Animate Any Image in ComfyUI with WAN 2.2 with GGUF

I built a complete image-to-video workflow in ComfyUI using the WAN 2.2 Animate model in GGUF format. The goal is simple: take any single image, transfer motion from a reference video, keep lighting stable, and extend the clip well past a few seconds while preserving visual quality.
This article shows my exact setup and node connections, how I organized the workflow into groups, and two reliable methods to extend duration. I also include frame interpolation to smooth the result from 16 fps to 32 fps. Every step mirrors the process I used from start to finish.
Wan Animate Comfyui
The workflow animates a still image using motion extracted from a source video. It runs in ComfyUI and uses:
- WAN 2.2 Animate (GGUF) as the core animation model
- Light X2V LoRA for image-to-video conditioning
- WAN Animate Relight LoRA for consistent lighting across frames
- DW Pose (OpenPose-style) to extract pose from the source video
- Clip Vision H to align the reference image with the motion
- UMT5-XL FP8 text encoder for prompts
- VAE 2.1 for decoding latent frames into images
- RIFE frame interpolation to smooth and double the frame rate
Everything is organized in modular groups so you can adjust width, height, prompts, and inputs from centralized nodes.

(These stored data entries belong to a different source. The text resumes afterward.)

(** Releasing one page that has memory behind it. *)
Lemma free_page_spec s F O M i f :
  vmm_inv s F O M -> M !! i = Some f ->
  exists s' F' O', free_page (page_virt i) i s = Some s' /\ vmm_inv s' F' O' (delete i M) /\
    kept_but (eq f) (pages s) F (pages s') F' /\
    (forall j, 0 <= j -> used (vmm_bitmap s') j <-> used (vmm_bitmap s) j /\ j <> i).
Proof.
  intros Hinv Hi. pose proof (vi_range _ _ _ _ Hinv i f Hi) as Hr.
  destruct (page_virt_range i Hr) as [Hv Hvd]. unfold free_page.
  rewrite (vi_mapped _ _ _ _ Hinv i f Hi).
  destruct (free_data_frame (pages s) F O f (vi_pages _ _ _ _ Hinv) (vi_data _ _ _ _ Hinv i f Hi))
    as (a & -> & Hinv1 & Htr1 & Hdf1 & Hk1). cbn [mbind option_bind].
  destruct (unmap_page_spec (with_frames a (pages s)) _ _ (page_virt i) Hinv1 Hv)
    as (r & p & F' & O' & -> & Hinv2 & _ & _ & _ & Hdf2 & Hun2 & _ & Htr2). cbn [mbind option_bind].
  unfold in_bitmap. destruct (Z.leb_spec 0 i), (Z.ltb_spec i VMM_PAGE_COUNT); try lia. cbn [andb].
  eexists _, F', O'. split; [done|]. split; [|split].
  - constructor; cbn [vmm_initialized pages vmm_bitmap with_bitmap with_pages].
    + apply Hinv.
    + done.
    + intros j g [_ Hj]%lookup_delete_Some. by eapply (vi_range _ _ _ _ Hinv).
    + intros j g [Hne Hj]%lookup_delete_Some. pose proof (vi_range _ _ _ _ Hinv j g Hj).
      unfold used. rewrite test_clear by lia. rewrite decide_False by done. by eapply (vi_used _ _ _ _ Hinv).
    + intros j g [Hne Hj]%lookup_delete_Some. apply Hdf2, Hdf1.
      * intros ->. apply Hne. by eapply (vi_inj _ _ _ _ Hinv).
      * by eapply (vi_data _ _ _ _ Hinv).
    + intros j g [Hne Hj]%lookup_delete_Some. pose proof (vi_range _ _ _ _ Hinv j g Hj) as Hjr.
      destruct (page_virt_range j Hjr) as [Hjv Hjd].
      rewrite Htr2 by done. rewrite decide_False by lia. rewrite Htr1. by apply (vi_mapped _ _ _ _ Hinv).
    + intros j k g [_ Hj]%lookup_delete_Some [_ Hk]%lookup_delete_Some. by eapply (vi_inj _ _ _ _ Hinv).
  - cbn [pages with_bitmap with_pages]. eapply kept_but_trans; [exact Hk1|by apply undisturbed_kept_but].
  - intros j Hj. cbn [vmm_bitmap with_bitmap with_pages]. unfold used. rewrite test_clear by lia.
    destruct (decide (i = j)) as [->|]; [split; [done|by intros [_ ?]]|]. naive_solver.
Qed.

(** [M'] is [M] without the pages [x, x + n). *)
Definition without_run (M M' : gmap Z Z) (x n : Z) : Prop :=
  forall i, M' !! i = if decide (x <= i < x + n) then None else M !! i.

Lemma free_loop_spec x : forall count s F O M i,
  vmm_inv s F O M -> 0 <= x -> 0 <= i -> x + i + Z.of_nat count <= VMM_PAGE_COUNT ->
  (forall j, x + i <= j < x + i + Z.of_nat count -> is_Some (M !! j)) ->
  exists s' F' O' M', free_loop count i (page_virt x) x s = Some s' /\ vmm_inv s' F' O' M' /\
    without_run M M' (x + i) (Z.of_nat count) /\
    kept_but (run_frames M (x + i) (Z.of_nat count)) (pages s) F (pages s') F' /\
    (forall j, 0 <= j -> used (vmm_bitmap s') j <->
       used (vmm_bitmap s) j /\ ~ (x + i <= j < x + i + Z.of_nat count)).
Proof.
  induction count as [|count IH]; intros s F O M i Hinv Hx Hi Hb HM.
  - exists s, F, O, M. split_and!; [done|done| |done|].
    + intros j. by rewrite decide_False by lia.
    + intros j Hj. split; [intros; split; [done|lia]|by intros [? _]].
  - cbn [free_loop]. destruct (HM (x + i)) as [f Hf]; [lia|].
    assert (Hv : page_virt x ⊞ (i ⊠ PAGE_SIZE) = page_virt (x + i)).
    { rewrite vmm_page_count in Hb. unfold page_virt, PAGE_SIZE. rewrite mul32_small, add32_small by lia. lia. }
    rewrite Hv. rewrite (add32_small x i) by (rewrite vmm_page_count in Hb; lia).
    destruct (free_page_spec s F O M (x + i) f Hinv Hf) as (s1 & F1 & O1 & -> & Hinv1 & Hk1 & Hu1).
    cbn [mbind option_bind].
    destruct (IH s1 F1 O1 (delete (x + i) M) (i + 1)) as (s' & F' & O' & M' & -> & Hinv' & HM' & Hk' & Hu');
      [done|done|lia|lia| |].
    { intros j Hj. rewrite lookup_delete_ne by lia. apply HM. lia. }
    exists s', F', O', M'. split_and!; [done|done| | |].
    2:{ eapply kept_but_trans; (eapply kept_but_weaken; [|done]).
        - intros g _ <-. exists (x + i). split; [lia|done].
        - intros g _ (j & Hj & [_ Hg]%lookup_delete_Some). exists j. split; [lia|done]. }
    + intros j. rewrite HM'. destruct (decide (j = x + i)) as [->|].
      * rewrite lookup_delete_eq. rewrite (decide_True (P := x + i <= x + i < _)) by lia. by case_decide.
      * rewrite lookup_delete_ne by done. repeat case_decide; try done; lia.
    + intros j Hj. rewrite Hu', Hu1 by done. split.
      * intros [[? ?] ?]. split; [done|lia].
      * intros [? ?]. split_and!; [done|lia|lia].
Qed.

Wan-Animate comfyui Overview
| Section | Purpose | Key Nodes | Outputs |
|---|---|---|---|
| Settings | Centralize resolution and FPS | Primitive (Width/Height), Set/Get | Width, Height, FPS constants |
| Load Video + Controller | Load and resize the video, extract pose | Load Video (Video Helper Suite), Upscale Image, DW Pose, Pixel Perfect Resolution | Input Video, Pose Video |
| Load Reference Image | Import still image and encode with Clip Vision | Load Image, Clip Vision Encode, Clip Vision Loader | Reference Image, Clip Vision Output |
| Load Models + Prompts | Load WAN 2.2 GGUF, LoRAs, CLIP text, VAE | UNet Loader GGUF, LoRA Loader (x2), Model Sampling SD3, Load Clip, Clip Text Encode (pos/neg), Load VAE | Model, Positive Prompt, Negative Prompt, VAE |
| Sampling | Assemble and sample latent video, decode, and save | WAN Animate to Video, KSampler, Trim Video Latent, VAE Decode, Video Combine | Base video output at 16 fps |
| Frame Interpolation | Double frame rate and smooth motion | RIFE, Video Combine | 32 fps smoothed video |
| Extension 1 & 2 | Extend length with frame offsets and continual motion | WAN Animate to Video (x2), Batch Image, Set/Get | Longer stitched video outputs |
Key Features
- Motion transfer from any video to any image using DW Pose and WAN 2.2 Animate
- Lighting consistency across frames with the Relight LoRA
- Centralized Set/Get automation for width, height, inputs, and outputs
- Promptable results with positive and negative conditioning
- Extendable length using Video Frame Offset and Batch Image stitching
- Smooth playback with RIFE frame interpolation to 32 fps
- Clean H.264 output at 16 or 32 fps with controllable CRF
Prepare Your Environment and Files
Download the Required Models
Place downloads in the indicated folders under your ComfyUI/models directory.
- WAN 2.2 Animate (GGUF)
- File: WAN 2.2 Animate GGUF (e.g., Q4_K_M)
- Folder: models/unet
- Light X2V LoRA (image-to-video, rank 64)
- Folder: models/loras
- WAN Animate Relight LoRA
- Folder: models/loras
- UMT5-XL FP8 Text Encoder
- Folder: models/text_encoders
- WAN 2.1 VAE
- Folder: models/vae
- Clip Vision H
- Folder: models/clip_vision
After placing the files, update ComfyUI with update.bat (Windows) or your usual update method.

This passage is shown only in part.